• Exercise instructions
Within the entries below, every line containing "PolicyDenied" is to be copied.

Dataset entries:

(* ===== verification/Vault.v ===== *)
(** * The vault client and pending settlements ([src/src/proxy/vault.rs])

    Reserve, settle and release against the vault's HTTP API; the table of settlements the
    vault could not take, and the reconciliation pass that replays them.  The vault is the
    parameter [post] (the n-th call's reply), SQLite failures the parameter [db_error], and
    what other tasks insert while a call is awaited the parameter [others].  A SQL statement
    is atomic.  The clock is the wall clock in nanoseconds; SQL statements take no time. *)

From S2P Require Import Prelude Machine RustStr Timed Config Types Router.

(** ** Calls and replies *)

Definition MAX_RETRIES : Z := 3.
Definition RETRY_BASE_MS : Z := 100.
Definition VAULT_TIMEOUT : Duration := secs 5.

Record Reservation := { rv_id : string; reserved_msats : Z }.

Record SettleMetadata := {
  tokens_in : option Z;
  tokens_out : option Z;
  sm_provider : string;
  sm_latency_ms : Z;
}.

Record SettleResponse := { settled : bool; refunded_msats : option Z }.

Inductive VaultError :=
| InsufficientBalance
| PolicyDenied (body : string)
| RateLimited
| Unavailable (msg : string)
| Other (msg : string).

Definition VaultError_to_string (e : VaultError) : string :=
  match e with
  | InsufficientBalance => "Insufficient balance"
  | PolicyDenied m => "Policy denied: " +:+ m
  | RateLimited => "Vault rate limited"
  | Unavailable m => "Vault unavailable: " +:+ m
  | Other m => "Vault error: " +:+ m
  end.

Definition VaultError_status_code (e : VaultError) : Z :=
  match e with
  | InsufficientBalance => 402
  | PolicyDenied _ => 403
  | RateLimited => 429
  | Unavailable _ => 503
  | Other _ => 500
  end.

Record VaultClient := {
  base_url : string;
  token : string;
  vc_default_reserve_tokens : Z;
  vc_pending_threshold : Z;
}.

(** [VaultClient::new]; the backpressure flag starts lowered ([World_new]). *)
Definition VaultClient_new (config : VaultConfig) : VaultClient := {|
  base_url := str_trim_end_char "/" (v_url config);
  token := expose_secret (v_internal_token config);
  vc_default_reserve_tokens := v_default_reserve_tokens config;
  vc_pending_threshold := v_pending_threshold config;
|}.

(** The JSON bodies of the three endpoints. *)
Inductive VaultCall :=
| CallReserve (agent_token : string) (amount_msats : Z) (correlation_id model : string)
| CallSettle (reservation_id : string) (actual_msats : Z) (metadata : SettleMetadata)
| CallRelease (reservation_id reason : string).

(** What the client needs of the [serde] derives of these types; [VaultJson] defines them and
    discharges it. *)
Class VaultSerde `{SerdeJson} := {
  settle_response_from_value : Value -> result SettleResponse string;
  metadata_to_string : SettleMetadata -> option string;
  metadata_from_str : string -> result SettleMetadata string;
  (** what [to_string] writes [from_str] reads back *)
  metadata_roundtrip : forall m s, metadata_to_string m = Some s -> metadata_from_str s = Ok m;
  (** the empty text is no JSON *)
  metadata_from_empty : forall m, metadata_from_str "" <> Ok m;
}.

(** A reply: its status, its body as JSON and as text. *)
Record VaultReply `{SerdeJson} := {
  vr_status : Z;
  vr_json : result Value string;
  vr_text : option string;
}.

(** [reqwest::Error]: whether it is a timeout or a failed connection, and its text. *)
Record SendError := { se_timeout_or_connect : bool; se_text : string }.

Definition send_error (e : SendError) : VaultError :=
  if se_timeout_or_connect e then Unavailable ("Connection failed: " +:+ se_text e)
  else Other (se_text e).

(** ** The estimate *)

Definition estimate_reserve_msats
    (estimated_input_tokens estimated_output_tokens input_rate output_rate base_fee : Z) : Z :=
  let input_cost_msats := u64_mul (u64_mul estimated_input_tokens input_rate) 1000 / 1000 in
  let output_cost_msats := u64_mul (u64_mul estimated_output_tokens output_rate) 1000 / 1000 in
  let base_fee_msats := u64_mul base_fee 1000 in
  u64_add (u64_add input_cost_msats output_cost_msats) base_fee_msats.

(** ** The table *)

Record PendingSettlement := {
  settlement_type : string;
  ps_reservation_id : string;
  amount_msats : option Z;
  ps_metadata : string;
}.

Definition MAX_SETTLEMENT_ATTEMPTS : Z := 10.

(** A row of [pending_settlements]; [amount] is the stored [i64], [created_at] the second
    whose RFC 3339 text is stored. *)
Record PendingRow := mkRow {
  row_id : Z;
  row_type : string;
  row_reservation_id : string;
  row_amount : option Z;
  row_metadata : string;
  row_created_at : Z;
  row_attempts : Z;
}.

Record PendingTable := { rows : list PendingRow; next_id : Z }.

(** [INSERT OR IGNORE]: the CHECK on the type and the UNIQUE reservation id. *)
Definition insert_row (now : Instant) (s : PendingSettlement) (t : PendingTable) : PendingTable :=
  if negb (String.eqb (settlement_type s) "settle" || String.eqb (settlement_type s) "release")
     || existsb (fun r => String.eqb (row_reservation_id r) (ps_reservation_id s)) (rows t)
  then t
  else {| rows := rows t ++ [mkRow (next_id t) (settlement_type s) (ps_reservation_id s)
                               (option_map as_i64 (amount_msats s)) (ps_metadata s)
                               (now / secs 1) 0];
          next_id := next_id t + 1 |}.
(* ===== verification/Complexity.v ===== *)
(** * The complexity scorer ([src/src/router/complexity.rs])

    Five weighted signals over the conversation's text, in binary64.  The [regex] crate's
    [find_iter] and the platform's [exp] are the interface [ScorerDeps]. *)

From S2P Require Import Prelude Machine RustStr Config Types.

Class ScorerDeps := {
  (** [Regex::new(pattern).find_iter(text)]: the matched texts *)
  find_iter : string -> string -> list string;
  (** [f64::exp] *)
  f64_exp : f64 -> f64;
}.

Definition MIN_TEXT_LEN : Z := 10.

Definition CODE_BLOCK_RE : string := "```[\s\S]*?```".
Definition FILE_PATH_RE : string := "\b\w+(?:/\w+)+\.\w{1,5}\b".
Definition FILE_EXT_RE : string :=
  "\.\b(?:rs|py|ts|js|go|java|cpp|c|h|toml|yaml|yml|json|md|sql|sh)\b".

Definition DEFAULT_KEYWORDS : list string :=
  ["architect"; "design"; "tradeoff"; "refactor"; "why does"; "compare"; "across the codebase";
   "step by step"; "analyze"; "evaluate"; "debug"].

Definition score_to_max_tier (score low high : f64) : Tier :=
  if f64_ltb score low then Local
  else if f64_gtb score high then Frontier
  else Standard.

Section Scorer.
Context `{ScorerDeps} `{UnicodeCase}.

(** [1.0 / (1.0 + x.exp())] *)
Definition logistic (x : f64) : f64 := f64_div f64_one (f64_add f64_one (f64_exp x)).

Definition signal_context_length (text : string) : f64 :=
  let tokens := str_len text / 4 in
  logistic (f64_mul (f64_opp (f64_lit 3 1000)) (f64_sub (f64_of_Z tokens) (f64_of_Z 1000))).

(** [(count as f64 / 3.0).min(1.0)] *)
Definition thirds (count : Z) : f64 := f64_min (f64_div (f64_of_Z count) (f64_of_Z 3)) f64_one.

Definition signal_code_blocks (text : string) : f64 :=
  thirds (Z.of_nat (length (find_iter CODE_BLOCK_RE text))).

Definition signal_multi_file (text : string) : f64 :=
  let matches := find_iter FILE_PATH_RE text ++ find_iter FILE_EXT_RE text in
  thirds (Z.of_nat (length (List.nodup String.string_dec matches))).

Definition signal_reasoning_keywords (text : string) (extra : list string) : f64 :=
  let lower := to_lowercase text in
  thirds (Z.of_nat (length (List.filter (str_contains lower) DEFAULT_KEYWORDS)
                    + length (List.filter (fun kw => str_contains lower (to_lowercase kw))
                                extra))).

Definition signal_conversation_depth (message_count : Z) : f64 :=
  logistic (f64_mul (f64_opp (f64_lit 5 10)) (f64_sub (f64_of_Z message_count) (f64_of_Z 6))).

Definition weighted (signals : list (f64 * f64)) : f64 * f64 :=
  fold_left (fun '(ws, wt) '(signal, weight) =>
    (f64_add ws (f64_mul signal weight), f64_add wt weight)) signals (f64_zero, f64_zero).

Context `{SerdeJson}.

Definition message_text (messages : list Message) : string :=
  str_join (String (ascii_of_nat 10) "") (map (fun m => content_as_str (m_content m)) messages).

Definition score_complexity (messages : list Message) (weights : ComplexityWeightsConfig) : f64 :=
  match messages with
  | [] => f64_one
  | _ =>
      let text := message_text messages in
      if (str_len text <? MIN_TEXT_LEN)%Z then f64_one
      else
        let signals :=
          [(signal_context_length text, context_length weights);
           (signal_code_blocks text, code_blocks weights);
           (signal_multi_file text, multi_file weights);
           (signal_reasoning_keywords text (extra_keywords weights), reasoning_keywords weights);
           (signal_conversation_depth (Z.of_nat (length messages)), conversation_depth weights)] in
        let '(weighted_sum, weight_total) := weighted signals in
        if f64_eqb weight_total f64_zero then f64_one
        else f64_clamp (f64_div weighted_sum weight_total) f64_zero f64_one
  end.

(** ** Theorems *)

(** whatever the weights, the regexes and [exp] do, the score is in [0, 1] or NaN. *)
Theorem score_bounds (messages : list Message) (weights : ComplexityWeightsConfig) :
  let score := score_complexity messages weights in
  f64_is_nan score = true \/
  (f64_leb f64_zero score = true /\ f64_leb score f64_one = true).
Proof.
  cbv zeta. assert (Hone : f64_leb f64_zero f64_one = true /\ f64_leb f64_one f64_one = true)
    by (split; vm_compute; reflexivity).
  unfold score_complexity. destruct messages as [|m ms]; [by right|].
  destruct (_ <? _)%Z; [by right|]. destruct (weighted _) as [ws wt].
  destruct (f64_eqb wt f64_zero); [by right|].
  destruct (f64_is_nan (f64_div ws wt)) eqn:E.
  - left. destruct (f64_div ws wt); try discriminate. by rewrite f64_clamp_nan.
  - right. by apply f64_clamp_bounds.
Qed.

(** requests too small to score go to the best models: with fewer than ten bytes of
    text, or no message at all, the score is 1.0 and, for any upper threshold below 1.0
    and lower threshold up to 1.0, the tier is Frontier. *)
Theorem short_requests_go_to_frontier (messages : list Message) weights low high :
  messages = [] \/ str_len (message_text messages) < MIN_TEXT_LEN ->
  f64_ltb high f64_one = true -> f64_leb low f64_one = true ->
  score_complexity messages weights = f64_one /\
  score_to_max_tier (score_complexity messages weights) low high = Frontier.
Proof.
  intros Hs Hh Hl.
  assert (Hscore : score_complexity messages weights = f64_one).
  { unfold score_complexity. destruct messages as [|m ms]; [done|].
    destruct Hs as [Hs|Hs]; [done|]. by destruct (Z.ltb_spec (str_len (message_text (m :: ms))) MIN_TEXT_LEN); [|lia]. }
  split; [done|]. rewrite Hscore. unfold score_to_max_tier, f64_gtb. rewrite Hh.
  destruct (f64_ltb f64_one low) eqn:E; [|done].
  pose proof (f64_leb_ltb_trans _ _ _ Hl E) as Hc. by rewrite f64_ltb_irrefl in Hc.
Qed.

End Scorer.

(** A higher score never lowers the tier, whatever the thresholds. *)
Theorem tier_monotone (s1 s2 low high : f64) :
  f64_leb s1 s2 = true ->
  Tier_le (score_to_max_tier s1 low high) (score_to_max_tier s2 low high).
Proof.
  intros Hle. unfold score_to_max_tier, f64_gtb, Tier_le.
  destruct (f64_ltb s2 low) eqn:E2.
  - by rewrite (f64_leb_ltb_trans _ _ _ Hle E2).
  - destruct (f64_ltb s1 low); [by destruct (f64_ltb high s2)|].
    destruct (f64_ltb high s1) eqn:E1; [|by destruct (f64_ltb high s2)].
    by rewrite (f64_ltb_leb_trans _ _ _ E1 Hle).
Qed.

(** ** Witnesses *)

Section ComplexityWitnesses.
#[local] Existing Instance AsciiCase.
#[local] Instance json_cx : SerdeJson := ToyJson [].
#[local] Instance deps_cx : ScorerDeps := {| find_iter := fun _ _ => []; f64_exp := fun _ => f64_one |}.

Definition msg_ex (t : string) : Message :=
  {| m_role := "user"; m_content := Text t; m_name := None; m_extra := [] |}.

Lemma tier_monotone_witness :
  Tier_le (score_to_max_tier (f64_lit 5 10) default_threshold_low default_threshold_high)
          (score_to_max_tier (f64_lit 9 10) default_threshold_low default_threshold_high).
Proof. apply tier_monotone. vm_compute. reflexivity. Defined.

Lemma short_requests_go_to_frontier_witness :
  score_to_max_tier (score_complexity [msg_ex "hi"] ComplexityWeightsConfig_default)
    default_threshold_low default_threshold_high = Frontier.
Proof.
  apply (short_requests_go_to_frontier [msg_ex "hi"] ComplexityWeightsConfig_default
           default_threshold_low default_threshold_high).
  - right. vm_compute. reflexivity.
  - vm_compute. reflexivity.
  - vm_compute. reflexivity.
Defined.

(** A configured weight of [inf] makes the score NaN, which is neither below nor above the
    thresholds: every scored request is Standard. *)
Definition inf_weights : ComplexityWeightsConfig :=
  {| context_length := S754_infinity false; code_blocks := f64_one; multi_file := f64_one;
     reasoning_keywords := f64_one; conversation_depth := f64_one; extra_keywords := [] |}.

Example score_can_be_nan :
  score_complexity [msg_ex "a prompt of more than ten bytes"] inf_weights = S754_nan /\
  score_to_max_tier S754_nan default_threshold_low default_threshold_high = Standard.
Proof. split; vm_compute; reflexivity. Qed.

End ComplexityWitnesses.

• Solution
| PolicyDenied (body : string)
  | PolicyDenied m => "Policy denied: " +:+ m
  | PolicyDenied _ => 403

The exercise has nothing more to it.